Kehidupan di sekolah ini membuatku hampir lupa bahwa aku telah datang ke dunia lain. Berbeda dengan duniaku sebelumnya, di sini beberapa klan tidak ragu menumpahkan darah demi kekuasaan. Para bangsawan pun sering menyalahgunakan kekuasaan mereka atas rakyat jelata tanpa takut dihukum hukum. Dungeon adalah tempat yang paling buruk dari semuanya—bahkan lebih berbahaya dibandingkan daerah kumuh dengan tingkat kejahatan tertinggi di duniaku.  

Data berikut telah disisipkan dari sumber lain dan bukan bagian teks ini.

Definition adb_pair (uri priv_key_pem pub_key code : option bytes) (random : bytes) (guid : c_slice) :
    outcome AdbStatus (c_slice * Z * T) :=
  match (uri ← non_null uri; priv_key_pem ← non_null priv_key_pem; pub_key ← non_null pub_key; code ← non_null code;
         pair_arguments encode_string uri priv_key_pem pub_key code) with
  | Err status => Fail status
  | Ok (host, port, key, code) =>
      match tls_config key with
      | Err _ => Fail AdbStatus.Internal
      | Ok tls =>
          match connect_tcp (T := BlockingTcp S) host port with
          | IoOk socket =>
              let '(paired, t) := pair (P := P) (public_key_line (ak_wire key)) code random (plain tls socket) in
              outcome_map (λ device, (copy_out device guid, shutdown t)) fail_pairing paired
          | IoErr e => Fail (fail_ffi_connect (ConnectError.Tcp (F := unit) e))
          | IoDropped => Dropped
          end
      end
  end.
End Pair.

(** ** [transport.rs] and [connection.rs] *)

Section Connect.
Context {S E U F C R : Type} `{SocketLaws S E} `{Dial S E (BlockingTcp S)} `{Transport U F} `{EngineLaws C R} (calls : nat).
Abbreviation tcp := (BlockingTcp S).
#[local] Instance tcp_transport : Transport tcp E := blocking_tcp calls.
#[local] Instance tcp_transport_laws : TransportLaws tcp E := blocking_tcp_laws calls.
Abbreviation maybe := (MaybeTls tcp C R).
Abbreviation medium m := (Common m maybe U).
Abbreviation error := (TransportError (TlsError E R) F).

(** [transport::connect]: the transport, and a second handle of its socket. *)
Definition ffi_connect (connect_usb : UsbSelector → io unit (result F U)) (uri : bytes) :
    io (ConnectError E F) ({ m : Medium & medium m } * option S) :=
  match any_connect connect_tcp connect_usb uri with
  | IoOk (existT Tcp plain) =>
      match try_clone (tcp_stream plain) with
      | Ok socket => IoOk (existT Tcp (MPlain plain), Some socket)
      | Err e => IoErr (ConnectError.Tcp e)
      end
  | IoOk (existT Usb usb) => IoOk (existT Usb usb, None)
  | IoErr e => IoErr e
  | IoDropped => IoDropped
  end.

Definition connect_plain {A} `{Authenticator A} (fuel : nat) (m : Medium) (t : medium m) (auth : A) (banner : bytes) :
    outcome AdbStatus (conn (medium m)) :=
  outcome_map id fail_error (connect (IoE := error) fuel t auth (HostBanner.Raw banner) config_new).

(** [connect_with_key]: TLS is there for TCP alone, and there it needs the key's
    profile. *)
Definition connect_with_key {A Profile} `{Authenticator A} (fuel : nat) (tls_config : A → result bytes Profile) (m : Medium) :
    medium m → A → bytes → outcome AdbStatus (conn (medium m)) :=
  match m with
  | Tcp => λ t auth banner,
      match tls_config auth with
      | Ok _ => outcome_map id fail_error (connect_tls (IoE := error) fuel t auth (HostBanner.Raw banner) config_new)
      | Err _ => Fail AdbStatus.Internal
      end
  | Usb => λ t auth banner, connect_plain fuel Usb t auth banner
  end.

(** [adb_connection_t], before it is shared: the connection, the transports of
    its halves and the socket to set timeouts on. *)
Record opened (TR TW UR UW : Type) : Type := mkOpened {
  op_medium : Medium;
  op_conn : conn (medium op_medium);
  op_halves : Common op_medium TR UR * Common op_medium TW UW;
  op_tcp_socket : option S;
}.
#[global] Arguments mkOpened {TR TW UR UW}.
#[global] Arguments op_tcp_socket {TR TW UR UW}.

Section Calls.
Context {TR TW UR UW : Type} (connect_usb : UsbSelector → io unit (result F U)).
Context (split_usb : U → result F (UR * UW)) (split_tcp : maybe → result (TlsError E R) (TR * TW)).

(** [handshake]. *)
Definition ffi_handshake (uri : bytes) (connect : ∀ m, medium m → outcome AdbStatus (conn (medium m))) :
    outcome AdbStatus (opened TR TW UR UW) :=
  match ffi_connect connect_usb uri with
  | IoErr e => Fail (fail_ffi_connect e)
  | IoDropped => Dropped
  | IoOk (existT m t, socket) =>
      outcome_bind (connect m t) (λ c,
        match common_split split_tcp split_usb m (w_transport (c_wire c)) with
        | Ok halves => Ret (mkOpened m c halves socket)
        | Err e => Fail (fail_error (Error.Io e))
        end)
  end.

(** What a call refuses before it begins, or the call. *)
Definition checked {A B} (arguments : result AdbStatus A) (call : A → outcome AdbStatus B) : outcome AdbStatus B :=
  match arguments with Ok a => call a | Err status => Fail status end.

(** [adb_connect]; [out] is whether there is room for the handle. *)
Definition adb_connect {K L Profile} `{Rsa K L} (encode_string : bytes → bytes)
    (rsa_sign : K → bytes → result L bytes) (show : KeyError + L → bytes)
    (tls_config : AdbKey K → result bytes Profile) (fuel : nat)
    (uri priv_key_pem pub_key banner : option bytes) (out : bool) : outcome AdbStatus (opened TR TW UR UW) :=
  checked (uri ← non_null uri; priv_key_pem ← non_null priv_key_pem; pub_key ← non_null pub_key;
           banner ← non_null banner; _ ← non_null (if out then Some tt else None);
           uri ← c_str uri; priv_pem ← c_str priv_key_pem;
           auth ← map_err (λ _, AdbStatus.Auth) (ffi_authenticator encode_string priv_pem (c_string pub_key));
           Ok (uri, auth, c_string banner))
    (λ '(uri, auth, banner),
      ffi_handshake uri (λ m t, connect_with_key (H5 := ffi_authenticates rsa_sign show) fuel
                                  (λ a, tls_config (fa_key a)) m t auth banner)).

Namun, hanya karena kami tinggal di sini sekarang, bukan berarti kami harus meninggalkan nilai-nilai moral dari dunia lama kami. Sudah sewajarnya ingin menyingkirkan diskriminasi di dunia baru ini dan menghukum mereka yang merusak hak asasi manusia serta menyebabkan kekacauan. Jika kami ingin hidup damai di sini, kami harus meneliti dan beradaptasi dengan dunia ini, memahami hukum dan standar ketertiban yang berbeda, serta nilai kehidupan manusia.  

Nitta ingin kami berbagi pemikiran tentang hal ini, tetapi...  

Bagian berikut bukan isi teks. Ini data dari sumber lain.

(** * ManyChat client: the request execution pipeline

    A shallow embedding of [config.py], [client.py], [api/_exceptions.py],
    [api/_base.py] and the endpoint functions under [api/facebook/], with
    the properties of the written specification stated over it.

    Conventions of the embedding.
    - Python [int] is [Z].  A Python [str] is the [string] of its UTF-8
      encoding.
    - The quotient [rate_limit / 60] that sizes the semaphore is the
      binary64 float of the interpreter ([SpecFloat], precision 53), with
      its rounding and its overflow.  Clock readings and sleep durations
      are exact rationals [Q]; the counter of the semaphore is kept as the
      exact value of that float, and the steps of one by which it moves
      are exact.
    - A coroutine is a state-passing function over the client object and
      the world (clock and event log); [await] is sequencing.  The
      coroutines of a call run one after the other; admission steps that
      overlap are run by an explicit schedule ([play]).
    - What the environment decides (time that passes, what the server
      answers, the sample drawn by [random.uniform]) is read from an
      explicit script, one entry per attempt.
    - Log calls ([logger.debug], [logger.error]) and exception message
      texts are left out; exceptions keep their class and data fields. *)

From Stdlib Require Import String Ascii List Bool ZArith NArith QArith Qround Qabs Lia Lqa.
From Stdlib Require Import Floats.SpecFloat.
From Stdlib Require Decimal DecimalString.
Import ListNotations.

Set Warnings "-register-all".
Set Warnings "-automation".


Local Open Scope string_scope.
Local Open Scope Z_scope.

(* ===================================================================== *)
(** ** Values *)
(* ===================================================================== *)

(** A decoded JSON document, as [response.json()] returns it and as the
    [json=] argument of a request takes it.  A Python [dict] keeps its
    insertion order; keys are kept in an association list. *)
Inductive json : Type :=
| JNull
| JBool (b : bool)
| JInt (z : Z)
| JStr (s : string)
| JList (items : list json)
| JObj (members : list (string * json)).

(** The value of a field of a pydantic model instance: [None], a scalar,
    a list, a plain [dict] with [str] keys (as a field declared [Any] or
    [Dict[str, Any]] may hold), or a nested model (its fields in
    declaration order). *)
Inductive pyval : Type :=
| PNone
| PBool (b : bool)
| PInt (z : Z)
| PStr (s : string)
| PList (items : list pyval)
| PDict (members : list (string * pyval))
| PModel (fields : list (string * pyval)).

Definition is_none (v : pyval) : bool :=
  match v with PNone => true | _ => false end.

(** [BaseModel.dict(exclude_none=True)] on a value: a nested model becomes
    a dict without its [None] fields; the items of a list and the values
    of a plain dict are converted in place (a [None] item of a list and a
    [None] value of a plain dict are kept). *)
Fixpoint dump (v : pyval) : json :=
  match v with
  | PNone => JNull
  | PBool b => JBool b
  | PInt z => JInt z
  | PStr s => JStr s
  | PList items => JList (map dump items)
  | PDict members =>
      JObj ((fix values (ms : list (string * pyval)) : list (string * json) :=
               match ms with
               | [] => []
               | (k, v) :: rest => (k, dump v) :: values rest
               end) members)
  | PModel fields =>
      JObj ((fix members (fs : list (string * pyval)) : list (string * json) :=
               match fs with
               | [] => []
               | (k, v) :: rest =>
                   if is_none v then members rest
                   else (k, dump v) :: members rest
               end) fields)
  end.

(** [request_data.dict(exclude_none=True)] (client.py line 132) and
    [BaseRequest.to_api_format] (_base.py lines 29-31) on the fields of a
    request model. *)
Fixpoint dict_exclude_none (fs : list (string * pyval)) : list (string * json) :=
  match fs with
  | [] => []
  | (k, v) :: rest =>
      if is_none v then dict_exclude_none rest
      else (k, dump v) :: dict_exclude_none rest
  end.

Definition to_api_format (fs : list (string * pyval)) : list (string * json) :=
  dict_exclude_none fs.

(* ===================================================================== *)
(** ** Exceptions (api/_exceptions.py and the library exceptions met) *)
(* ===================================================================== *)

(** The classes of api/_exceptions.py, which client.py imports, and the
    exceptions of aiohttp, asyncio, pydantic and the interpreter that the
    code meets.  Each keeps the data fields its [__init__] stores.  A
    constructor names the class of the exception that is raised; the
    classes are not unrelated in Python, see [is_value_error]. *)

Inductive exn : Type :=
| ManyChatAPIError (status_code : option Z) (response : option json)
| ManyChatAuthError
| ManyChatRateLimitError (retry_after : option Z)
| ManyChatValidationError
| ManyChatNotFoundError
| ManyChatConflictError
| ManyChatServerError
| ManyChatTimeoutError
| ManyChatConnectionError
| ManyChatRetryError
| ClientError            (* aiohttp.ClientError and its subclasses *)
| TimeoutError           (* asyncio.TimeoutError *)
| ValueError             (* builtin, also json.JSONDecodeError *)
| AttributeError (name : string)
| TypeError
| ValidationError        (* pydantic.ValidationError *)
| OverflowError.         (* builtin *)

(** [isinstance(e, ValueError)]: pydantic's [ValidationError] is a
    subclass of [ValueError], as is [json.JSONDecodeError].  No [except]
    clause of the code names [ValueError]. *)
Definition is_value_error (e : exn) : bool :=
  match e with
  | ValueError | ValidationError => true
  | _ => false
  end.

“Tapi aku hampir tidak mengenalmu,” kataku. “Di dalam permainan, kita hampir tidak pernah berbicara dan lebih banyak saling membunuh. Kita harus belajar saling percaya dulu sebelum berbagi pemikiran, bukankah begitu?”

“Oh Tuhan, apa kamu sedang merayuku?” Nitta menangkupkan tangan ke pipinya, pura-pura malu.  

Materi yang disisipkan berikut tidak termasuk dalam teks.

Lemma do_GET_id_cases_witness :
  (({[ "id" := ["97"] ]} : gmap string (list string)) !! "conference" = None \/
   ({[ "id" := ["97"] ]} : gmap string (list string)) !! "conference" = Some []) /\
  ({[ "id" := ["97"] ]} : gmap string (list string)) !! "id" = Some ("97" :: []) /\
  PyText.is_ascii "97" = true /\
  (PyText.int "97" = None \/ (exists z, PyText.int "97" = Some z /\ z <= 0) ->
   do_GET sample_hash sample_limit "/conferenceMapper" {[ "id" := ["97"] ]} 5 [mk_row 97 "a" 1]
     = (Ok (JsonResponse 400 [("message", JString "Invalid ID")]), [mk_row 97 "a" 1])) /\
  (forall room_id,
     PyText.int "97" = Some room_id -> 0 < room_id <= Sqlite.INT64_MAX ->
     ~ occupied [mk_row 97 "a" 1] room_id ->
     do_GET sample_hash sample_limit "/conferenceMapper" {[ "id" := ["97"] ]} 5 [mk_row 97 "a" 1]
       = (Ok (JsonResponse 404 [("message", JString "Room ID not found")]),
          [mk_row 97 "a" 1])) /\
  (forall room_id,
     PyText.int "97" = Some room_id -> 0 < room_id <= Sqlite.INT64_MAX ->
     occupied [mk_row 97 "a" 1] room_id ->
     exists r, r ∈ [mk_row 97 "a" 1] /\ row_id r = room_id /\
       do_GET sample_hash sample_limit "/conferenceMapper" {[ "id" := ["97"] ]} 5
           [mk_row 97 "a" 1]
         = (Ok (JsonResponse 200
                  [("message", JString "Successfully retrieved conference mapping");
                   ("id", JInt room_id); ("conference", JString (row_jid r))]),
            [mk_row 97 "a" 1])).
Proof.
  assert (H1 : ({[ "id" := ["97"] ]} : gmap string (list string)) !! "conference" = None \/
               ({[ "id" := ["97"] ]} : gmap string (list string)) !! "conference" = Some [])
    by (left; reflexivity).
  assert (H2 : ({[ "id" := ["97"] ]} : gmap string (list string)) !! "id"
               = Some ("97" :: [])) by reflexivity.
  assert (H3 : PyText.is_ascii "97" = true) by reflexivity.
  exact (conj H1 (conj H2 (conj H3
    (do_GET_id_cases sample_hash sample_limit _ "97" [] 5 [mk_row 97 "a" 1] H1 H2 H3)))).
Defined.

Reaksinya terasa tidak pada tempatnya mengingat sejarah kami, karena ingatan terkuatku tentangnya adalah bagaimana dia selalu muncul untuk membunuhku begitu mata kami bertemu. Seburuk apa pun itu, aku harus mengakui bahwa Nitta cukup cantik untuk menarik perhatian di mana pun dia berada. Jika aku tidak pernah tahu siapa dia sebenarnya, mungkin aku sudah jatuh hati pada senyum lembutnya. Tapi sekarang semua itu tidak ada gunanya. Aku sudah tahu siapa dia, dan aku tidak akan jatuh cinta padanya. Setidaknya, bukan dalam arti yang positif.


Meski begitu, aku ingin memeriksa beberapa hal dengannya karena tidak adil bagiku untuk langsung menghakiminya. Dalam permainan, aku adalah kekuatan kejahatan, membunuh dan menjarah di mana pun aku pergi, sedangkan dia adalah kekuatan keadilan. Nitta punya hak penuh untuk menghakimiku.  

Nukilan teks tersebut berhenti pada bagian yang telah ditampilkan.